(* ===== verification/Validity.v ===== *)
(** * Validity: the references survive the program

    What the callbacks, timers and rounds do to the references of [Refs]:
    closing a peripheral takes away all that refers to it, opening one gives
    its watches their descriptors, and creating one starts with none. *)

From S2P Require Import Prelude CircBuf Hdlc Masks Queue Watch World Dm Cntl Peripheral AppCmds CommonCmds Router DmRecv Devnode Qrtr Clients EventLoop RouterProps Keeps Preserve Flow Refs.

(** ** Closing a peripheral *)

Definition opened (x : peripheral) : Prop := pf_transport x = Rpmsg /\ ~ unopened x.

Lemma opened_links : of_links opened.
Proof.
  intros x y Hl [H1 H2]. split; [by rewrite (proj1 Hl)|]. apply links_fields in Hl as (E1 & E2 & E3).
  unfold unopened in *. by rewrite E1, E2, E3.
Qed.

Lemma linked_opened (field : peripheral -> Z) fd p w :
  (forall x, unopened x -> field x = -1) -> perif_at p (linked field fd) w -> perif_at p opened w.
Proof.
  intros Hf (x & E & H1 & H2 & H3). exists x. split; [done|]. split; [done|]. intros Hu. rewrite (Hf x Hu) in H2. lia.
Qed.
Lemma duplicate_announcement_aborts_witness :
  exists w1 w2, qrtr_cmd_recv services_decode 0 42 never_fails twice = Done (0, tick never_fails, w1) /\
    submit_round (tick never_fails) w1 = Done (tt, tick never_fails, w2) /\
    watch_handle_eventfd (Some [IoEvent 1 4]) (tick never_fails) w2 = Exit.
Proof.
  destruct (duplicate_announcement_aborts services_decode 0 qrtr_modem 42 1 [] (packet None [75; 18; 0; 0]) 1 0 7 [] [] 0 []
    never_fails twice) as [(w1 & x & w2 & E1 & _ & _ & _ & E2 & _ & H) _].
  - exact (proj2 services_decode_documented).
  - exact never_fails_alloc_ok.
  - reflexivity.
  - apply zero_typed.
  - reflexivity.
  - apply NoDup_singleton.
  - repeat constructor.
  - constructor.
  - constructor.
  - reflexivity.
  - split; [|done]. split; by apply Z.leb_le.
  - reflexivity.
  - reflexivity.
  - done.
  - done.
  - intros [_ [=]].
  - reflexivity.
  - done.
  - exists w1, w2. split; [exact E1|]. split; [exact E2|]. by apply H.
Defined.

==

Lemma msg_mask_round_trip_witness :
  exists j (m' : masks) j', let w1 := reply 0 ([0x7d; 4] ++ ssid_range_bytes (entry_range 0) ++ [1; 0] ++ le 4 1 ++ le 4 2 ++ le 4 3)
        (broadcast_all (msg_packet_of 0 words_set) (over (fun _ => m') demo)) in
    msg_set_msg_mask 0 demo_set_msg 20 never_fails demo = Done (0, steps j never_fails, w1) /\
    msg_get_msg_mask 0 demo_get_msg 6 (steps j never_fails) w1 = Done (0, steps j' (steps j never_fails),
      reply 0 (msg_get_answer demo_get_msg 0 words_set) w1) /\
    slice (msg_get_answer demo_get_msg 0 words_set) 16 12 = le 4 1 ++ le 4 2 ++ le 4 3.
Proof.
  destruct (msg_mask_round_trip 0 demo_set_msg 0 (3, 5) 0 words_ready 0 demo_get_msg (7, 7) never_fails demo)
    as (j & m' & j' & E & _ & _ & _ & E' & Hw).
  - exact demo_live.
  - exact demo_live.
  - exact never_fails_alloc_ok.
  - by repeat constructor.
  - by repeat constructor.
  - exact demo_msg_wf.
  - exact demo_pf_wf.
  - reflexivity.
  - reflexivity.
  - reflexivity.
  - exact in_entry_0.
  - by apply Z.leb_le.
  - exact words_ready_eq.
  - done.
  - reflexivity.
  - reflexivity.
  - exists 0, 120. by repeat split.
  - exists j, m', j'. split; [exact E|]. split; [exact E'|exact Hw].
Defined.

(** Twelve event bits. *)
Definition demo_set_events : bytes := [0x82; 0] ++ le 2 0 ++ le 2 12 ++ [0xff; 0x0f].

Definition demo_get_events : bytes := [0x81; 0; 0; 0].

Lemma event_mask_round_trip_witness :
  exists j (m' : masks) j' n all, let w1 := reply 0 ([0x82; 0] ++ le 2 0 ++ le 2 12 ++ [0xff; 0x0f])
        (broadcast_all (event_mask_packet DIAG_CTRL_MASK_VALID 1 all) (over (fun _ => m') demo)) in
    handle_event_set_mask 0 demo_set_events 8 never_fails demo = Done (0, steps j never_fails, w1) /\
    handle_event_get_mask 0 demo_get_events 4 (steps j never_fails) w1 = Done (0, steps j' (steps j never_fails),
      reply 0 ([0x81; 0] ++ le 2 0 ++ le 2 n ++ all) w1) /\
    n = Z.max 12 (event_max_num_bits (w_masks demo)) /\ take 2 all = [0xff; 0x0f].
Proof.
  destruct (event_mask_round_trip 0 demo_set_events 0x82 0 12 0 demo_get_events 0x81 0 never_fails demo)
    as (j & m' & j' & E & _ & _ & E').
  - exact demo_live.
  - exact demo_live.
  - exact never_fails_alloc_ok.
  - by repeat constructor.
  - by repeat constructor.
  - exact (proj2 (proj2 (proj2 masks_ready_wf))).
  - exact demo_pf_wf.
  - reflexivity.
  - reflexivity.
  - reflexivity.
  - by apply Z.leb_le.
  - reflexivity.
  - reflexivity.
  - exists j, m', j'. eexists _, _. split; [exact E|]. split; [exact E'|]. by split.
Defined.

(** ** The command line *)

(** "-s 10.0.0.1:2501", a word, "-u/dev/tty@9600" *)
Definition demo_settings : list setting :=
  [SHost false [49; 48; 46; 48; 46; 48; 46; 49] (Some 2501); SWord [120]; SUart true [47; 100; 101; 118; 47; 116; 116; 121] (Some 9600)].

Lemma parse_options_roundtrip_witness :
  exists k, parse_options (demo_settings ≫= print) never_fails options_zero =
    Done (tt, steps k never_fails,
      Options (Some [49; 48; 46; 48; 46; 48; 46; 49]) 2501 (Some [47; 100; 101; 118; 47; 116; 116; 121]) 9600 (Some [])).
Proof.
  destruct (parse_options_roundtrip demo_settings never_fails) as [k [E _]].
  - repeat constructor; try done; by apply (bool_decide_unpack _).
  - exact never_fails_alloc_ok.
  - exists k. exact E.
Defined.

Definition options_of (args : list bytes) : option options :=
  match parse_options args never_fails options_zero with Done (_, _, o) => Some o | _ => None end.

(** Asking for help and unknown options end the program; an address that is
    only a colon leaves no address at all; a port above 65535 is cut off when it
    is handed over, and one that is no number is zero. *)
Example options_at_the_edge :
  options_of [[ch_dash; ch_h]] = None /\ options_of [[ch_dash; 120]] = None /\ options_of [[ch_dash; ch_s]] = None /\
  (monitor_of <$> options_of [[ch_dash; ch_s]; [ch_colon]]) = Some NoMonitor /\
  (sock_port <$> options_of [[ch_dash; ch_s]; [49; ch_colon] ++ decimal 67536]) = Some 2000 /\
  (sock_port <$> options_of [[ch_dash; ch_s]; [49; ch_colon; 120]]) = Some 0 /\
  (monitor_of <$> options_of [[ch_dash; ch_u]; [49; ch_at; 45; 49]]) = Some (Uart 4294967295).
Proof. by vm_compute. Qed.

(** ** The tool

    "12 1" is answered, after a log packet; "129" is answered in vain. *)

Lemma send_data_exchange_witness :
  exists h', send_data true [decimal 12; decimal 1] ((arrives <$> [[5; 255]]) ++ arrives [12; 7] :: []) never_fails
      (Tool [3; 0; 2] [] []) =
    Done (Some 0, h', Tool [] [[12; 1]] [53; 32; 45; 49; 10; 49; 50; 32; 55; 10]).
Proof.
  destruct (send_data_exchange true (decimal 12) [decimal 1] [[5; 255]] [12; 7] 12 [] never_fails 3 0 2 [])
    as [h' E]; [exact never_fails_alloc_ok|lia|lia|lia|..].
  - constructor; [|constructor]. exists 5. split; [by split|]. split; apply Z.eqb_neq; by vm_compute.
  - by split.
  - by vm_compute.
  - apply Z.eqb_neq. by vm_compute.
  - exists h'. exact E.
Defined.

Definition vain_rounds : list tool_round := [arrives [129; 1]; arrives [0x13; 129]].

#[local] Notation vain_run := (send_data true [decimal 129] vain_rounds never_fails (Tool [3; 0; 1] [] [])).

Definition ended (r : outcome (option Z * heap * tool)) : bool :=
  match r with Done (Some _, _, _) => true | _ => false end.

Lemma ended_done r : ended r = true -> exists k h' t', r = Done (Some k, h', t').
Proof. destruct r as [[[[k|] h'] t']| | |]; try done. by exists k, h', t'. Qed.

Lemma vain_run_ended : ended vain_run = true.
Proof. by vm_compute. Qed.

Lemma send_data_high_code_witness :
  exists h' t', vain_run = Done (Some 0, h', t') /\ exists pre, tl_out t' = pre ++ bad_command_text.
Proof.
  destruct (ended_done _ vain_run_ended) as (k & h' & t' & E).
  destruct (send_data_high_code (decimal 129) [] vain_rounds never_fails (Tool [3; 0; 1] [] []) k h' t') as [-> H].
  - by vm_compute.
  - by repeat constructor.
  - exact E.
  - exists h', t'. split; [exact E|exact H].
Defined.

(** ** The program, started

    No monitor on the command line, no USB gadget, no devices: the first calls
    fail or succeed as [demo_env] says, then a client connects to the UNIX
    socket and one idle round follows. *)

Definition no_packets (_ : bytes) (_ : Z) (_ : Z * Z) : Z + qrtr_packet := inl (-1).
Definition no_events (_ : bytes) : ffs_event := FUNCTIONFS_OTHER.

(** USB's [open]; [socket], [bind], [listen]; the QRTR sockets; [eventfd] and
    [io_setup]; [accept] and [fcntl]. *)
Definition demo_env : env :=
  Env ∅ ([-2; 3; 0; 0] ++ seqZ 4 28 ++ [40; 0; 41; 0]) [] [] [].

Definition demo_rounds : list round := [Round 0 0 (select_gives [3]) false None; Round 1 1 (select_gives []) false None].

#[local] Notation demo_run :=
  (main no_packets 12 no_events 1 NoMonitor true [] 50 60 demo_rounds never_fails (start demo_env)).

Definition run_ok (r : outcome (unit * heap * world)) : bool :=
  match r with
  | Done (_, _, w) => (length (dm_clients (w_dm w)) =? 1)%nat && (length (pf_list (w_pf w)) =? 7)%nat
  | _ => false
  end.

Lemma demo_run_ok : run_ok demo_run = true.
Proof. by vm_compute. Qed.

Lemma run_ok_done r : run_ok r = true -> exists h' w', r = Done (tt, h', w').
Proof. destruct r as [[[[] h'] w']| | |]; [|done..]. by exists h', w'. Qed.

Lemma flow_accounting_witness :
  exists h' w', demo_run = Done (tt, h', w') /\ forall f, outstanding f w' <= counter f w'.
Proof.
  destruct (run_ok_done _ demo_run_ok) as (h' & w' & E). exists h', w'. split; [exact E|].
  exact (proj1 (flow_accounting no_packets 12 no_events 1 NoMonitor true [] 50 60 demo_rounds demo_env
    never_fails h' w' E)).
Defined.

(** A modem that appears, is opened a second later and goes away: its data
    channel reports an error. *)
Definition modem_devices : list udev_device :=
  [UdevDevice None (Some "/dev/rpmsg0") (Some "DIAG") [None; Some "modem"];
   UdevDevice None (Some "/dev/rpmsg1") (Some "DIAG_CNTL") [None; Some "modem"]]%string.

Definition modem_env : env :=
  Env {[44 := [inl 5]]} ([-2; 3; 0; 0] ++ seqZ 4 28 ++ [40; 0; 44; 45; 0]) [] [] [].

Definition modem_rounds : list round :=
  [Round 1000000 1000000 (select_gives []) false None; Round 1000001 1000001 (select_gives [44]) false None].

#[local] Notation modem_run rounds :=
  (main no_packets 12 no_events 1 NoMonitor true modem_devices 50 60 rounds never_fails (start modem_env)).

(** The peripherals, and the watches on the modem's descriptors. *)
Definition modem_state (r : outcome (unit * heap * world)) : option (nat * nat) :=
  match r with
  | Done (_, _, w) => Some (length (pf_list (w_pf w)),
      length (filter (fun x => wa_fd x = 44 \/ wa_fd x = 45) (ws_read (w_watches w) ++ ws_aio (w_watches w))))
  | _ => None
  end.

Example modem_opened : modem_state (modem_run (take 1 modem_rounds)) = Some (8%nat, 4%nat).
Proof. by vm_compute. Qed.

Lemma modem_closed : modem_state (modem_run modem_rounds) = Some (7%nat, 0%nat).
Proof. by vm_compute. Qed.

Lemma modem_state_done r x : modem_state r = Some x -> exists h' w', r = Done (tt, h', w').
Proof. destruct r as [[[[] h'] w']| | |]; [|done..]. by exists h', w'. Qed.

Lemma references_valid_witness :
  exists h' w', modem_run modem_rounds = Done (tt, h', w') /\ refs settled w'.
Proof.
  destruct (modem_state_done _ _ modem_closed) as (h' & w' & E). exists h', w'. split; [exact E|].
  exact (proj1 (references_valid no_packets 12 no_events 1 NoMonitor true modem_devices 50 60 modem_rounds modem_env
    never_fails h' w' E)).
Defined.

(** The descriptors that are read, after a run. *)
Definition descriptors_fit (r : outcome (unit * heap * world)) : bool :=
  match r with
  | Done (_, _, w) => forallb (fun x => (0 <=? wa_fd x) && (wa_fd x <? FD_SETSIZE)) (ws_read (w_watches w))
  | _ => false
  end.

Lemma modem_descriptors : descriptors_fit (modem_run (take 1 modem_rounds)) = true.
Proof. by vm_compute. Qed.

==

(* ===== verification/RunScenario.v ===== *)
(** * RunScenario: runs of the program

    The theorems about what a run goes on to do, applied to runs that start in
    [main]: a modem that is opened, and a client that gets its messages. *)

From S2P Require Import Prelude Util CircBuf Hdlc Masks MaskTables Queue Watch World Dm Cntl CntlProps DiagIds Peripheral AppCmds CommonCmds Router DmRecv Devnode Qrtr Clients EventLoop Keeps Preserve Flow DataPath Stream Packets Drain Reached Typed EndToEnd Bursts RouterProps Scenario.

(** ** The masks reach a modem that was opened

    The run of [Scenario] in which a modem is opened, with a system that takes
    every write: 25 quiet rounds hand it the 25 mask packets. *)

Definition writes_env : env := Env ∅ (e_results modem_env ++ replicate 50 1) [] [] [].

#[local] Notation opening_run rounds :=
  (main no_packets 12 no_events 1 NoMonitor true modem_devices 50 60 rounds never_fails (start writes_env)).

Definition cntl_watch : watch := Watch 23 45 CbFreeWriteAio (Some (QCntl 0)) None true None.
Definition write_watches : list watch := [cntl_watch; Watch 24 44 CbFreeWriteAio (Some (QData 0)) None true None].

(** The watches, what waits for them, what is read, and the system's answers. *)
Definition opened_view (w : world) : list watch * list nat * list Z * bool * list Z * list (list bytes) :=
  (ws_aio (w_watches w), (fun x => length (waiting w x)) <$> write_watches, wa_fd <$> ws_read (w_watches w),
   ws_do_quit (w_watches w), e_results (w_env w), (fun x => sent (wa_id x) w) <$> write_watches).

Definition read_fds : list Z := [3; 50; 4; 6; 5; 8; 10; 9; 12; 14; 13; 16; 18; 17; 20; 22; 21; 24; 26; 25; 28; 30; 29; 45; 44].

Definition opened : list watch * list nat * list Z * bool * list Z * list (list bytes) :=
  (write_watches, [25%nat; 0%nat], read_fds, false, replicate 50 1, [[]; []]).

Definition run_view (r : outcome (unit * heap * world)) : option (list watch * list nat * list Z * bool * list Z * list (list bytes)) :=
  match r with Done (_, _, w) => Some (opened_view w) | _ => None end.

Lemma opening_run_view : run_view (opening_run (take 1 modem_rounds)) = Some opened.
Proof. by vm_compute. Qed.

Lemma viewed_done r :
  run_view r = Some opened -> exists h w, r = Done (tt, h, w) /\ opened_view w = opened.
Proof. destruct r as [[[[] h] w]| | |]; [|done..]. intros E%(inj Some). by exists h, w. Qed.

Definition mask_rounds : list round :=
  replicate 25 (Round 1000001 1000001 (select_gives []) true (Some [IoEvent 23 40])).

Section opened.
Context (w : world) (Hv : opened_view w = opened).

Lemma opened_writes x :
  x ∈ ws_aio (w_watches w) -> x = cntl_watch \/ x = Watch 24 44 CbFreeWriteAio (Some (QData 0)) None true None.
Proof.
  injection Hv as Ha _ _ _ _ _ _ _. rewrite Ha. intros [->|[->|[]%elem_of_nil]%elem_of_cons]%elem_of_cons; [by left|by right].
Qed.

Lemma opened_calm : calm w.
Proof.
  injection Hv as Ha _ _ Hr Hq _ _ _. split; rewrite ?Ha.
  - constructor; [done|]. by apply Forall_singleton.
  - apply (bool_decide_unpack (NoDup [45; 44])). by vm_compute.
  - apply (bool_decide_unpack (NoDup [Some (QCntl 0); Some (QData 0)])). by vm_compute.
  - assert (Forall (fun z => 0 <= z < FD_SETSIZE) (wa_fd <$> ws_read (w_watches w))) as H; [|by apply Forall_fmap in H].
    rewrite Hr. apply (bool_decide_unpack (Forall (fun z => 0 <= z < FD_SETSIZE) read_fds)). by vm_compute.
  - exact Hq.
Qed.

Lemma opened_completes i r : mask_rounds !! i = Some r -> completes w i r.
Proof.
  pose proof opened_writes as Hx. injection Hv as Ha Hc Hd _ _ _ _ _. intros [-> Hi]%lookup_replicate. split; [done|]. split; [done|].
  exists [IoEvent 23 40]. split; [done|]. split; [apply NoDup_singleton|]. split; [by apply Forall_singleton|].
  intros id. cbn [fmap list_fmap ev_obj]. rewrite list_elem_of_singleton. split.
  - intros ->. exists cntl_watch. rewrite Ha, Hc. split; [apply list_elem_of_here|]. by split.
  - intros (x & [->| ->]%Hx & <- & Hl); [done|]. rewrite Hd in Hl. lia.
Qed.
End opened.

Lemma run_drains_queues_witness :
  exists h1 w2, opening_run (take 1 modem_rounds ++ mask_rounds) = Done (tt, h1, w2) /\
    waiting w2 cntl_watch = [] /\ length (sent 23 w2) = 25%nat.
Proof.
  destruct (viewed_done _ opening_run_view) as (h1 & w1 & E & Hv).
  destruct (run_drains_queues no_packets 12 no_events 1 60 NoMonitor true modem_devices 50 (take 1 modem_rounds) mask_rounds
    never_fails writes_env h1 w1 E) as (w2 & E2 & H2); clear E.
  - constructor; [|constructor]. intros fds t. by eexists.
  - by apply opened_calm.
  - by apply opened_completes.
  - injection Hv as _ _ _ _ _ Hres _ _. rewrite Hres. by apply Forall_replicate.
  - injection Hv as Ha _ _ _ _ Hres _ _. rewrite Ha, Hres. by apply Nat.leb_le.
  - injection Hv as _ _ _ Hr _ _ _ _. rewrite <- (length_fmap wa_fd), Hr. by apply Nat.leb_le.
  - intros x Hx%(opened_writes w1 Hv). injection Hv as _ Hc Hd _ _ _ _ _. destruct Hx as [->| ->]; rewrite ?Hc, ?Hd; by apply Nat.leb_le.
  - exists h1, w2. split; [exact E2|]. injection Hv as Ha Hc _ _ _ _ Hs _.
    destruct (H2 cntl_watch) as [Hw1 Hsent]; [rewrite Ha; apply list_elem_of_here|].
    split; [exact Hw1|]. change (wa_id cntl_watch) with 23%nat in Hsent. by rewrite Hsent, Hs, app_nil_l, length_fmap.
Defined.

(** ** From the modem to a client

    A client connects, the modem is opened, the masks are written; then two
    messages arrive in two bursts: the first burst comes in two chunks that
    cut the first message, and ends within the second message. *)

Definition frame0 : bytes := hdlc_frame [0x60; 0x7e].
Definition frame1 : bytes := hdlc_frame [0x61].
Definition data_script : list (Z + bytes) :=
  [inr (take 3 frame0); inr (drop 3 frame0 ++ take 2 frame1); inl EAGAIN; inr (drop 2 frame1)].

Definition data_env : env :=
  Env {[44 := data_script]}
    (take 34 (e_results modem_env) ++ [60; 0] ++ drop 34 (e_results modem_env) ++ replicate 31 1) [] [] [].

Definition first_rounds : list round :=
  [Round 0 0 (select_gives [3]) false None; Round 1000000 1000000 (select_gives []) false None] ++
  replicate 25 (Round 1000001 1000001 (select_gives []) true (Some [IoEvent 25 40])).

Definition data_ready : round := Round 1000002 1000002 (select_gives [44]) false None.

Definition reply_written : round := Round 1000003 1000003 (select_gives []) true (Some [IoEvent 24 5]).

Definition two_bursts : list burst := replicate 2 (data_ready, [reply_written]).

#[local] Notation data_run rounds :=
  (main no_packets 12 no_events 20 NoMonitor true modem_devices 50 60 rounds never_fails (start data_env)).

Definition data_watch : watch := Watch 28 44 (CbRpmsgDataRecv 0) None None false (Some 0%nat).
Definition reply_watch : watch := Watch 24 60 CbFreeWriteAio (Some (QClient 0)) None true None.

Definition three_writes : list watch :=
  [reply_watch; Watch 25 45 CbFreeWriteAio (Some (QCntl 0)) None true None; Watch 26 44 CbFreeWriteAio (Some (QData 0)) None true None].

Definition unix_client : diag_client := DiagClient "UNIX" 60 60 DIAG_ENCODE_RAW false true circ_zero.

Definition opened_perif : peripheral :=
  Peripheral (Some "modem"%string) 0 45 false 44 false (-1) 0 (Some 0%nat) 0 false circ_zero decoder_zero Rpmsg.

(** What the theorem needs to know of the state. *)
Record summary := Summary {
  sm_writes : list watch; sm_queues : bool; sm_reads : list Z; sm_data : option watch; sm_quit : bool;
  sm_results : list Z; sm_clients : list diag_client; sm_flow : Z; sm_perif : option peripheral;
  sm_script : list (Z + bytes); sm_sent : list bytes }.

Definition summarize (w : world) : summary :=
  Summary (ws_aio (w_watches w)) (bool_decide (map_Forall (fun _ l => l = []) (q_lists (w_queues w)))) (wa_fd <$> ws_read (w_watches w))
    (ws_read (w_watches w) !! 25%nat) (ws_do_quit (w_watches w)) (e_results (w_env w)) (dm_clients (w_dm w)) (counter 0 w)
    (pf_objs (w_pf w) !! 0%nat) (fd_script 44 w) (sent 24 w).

» Task to complete
Show the lines where the word "Import" appears in the entries.

» Task result
From S2P Require Import Prelude CircBuf Hdlc Masks Queue Watch World Dm Cntl Peripheral AppCmds CommonCmds Router DmRecv Devnode Qrtr Clients EventLoop RouterProps Keeps Preserve Flow Refs.
From S2P Require Import Prelude Util CircBuf Hdlc Masks MaskTables Queue Watch World Dm Cntl CntlProps DiagIds Peripheral AppCmds CommonCmds Router DmRecv Devnode Qrtr Clients EventLoop Keeps Preserve Flow DataPath Stream Packets Drain Reached Typed EndToEnd Bursts RouterProps Scenario.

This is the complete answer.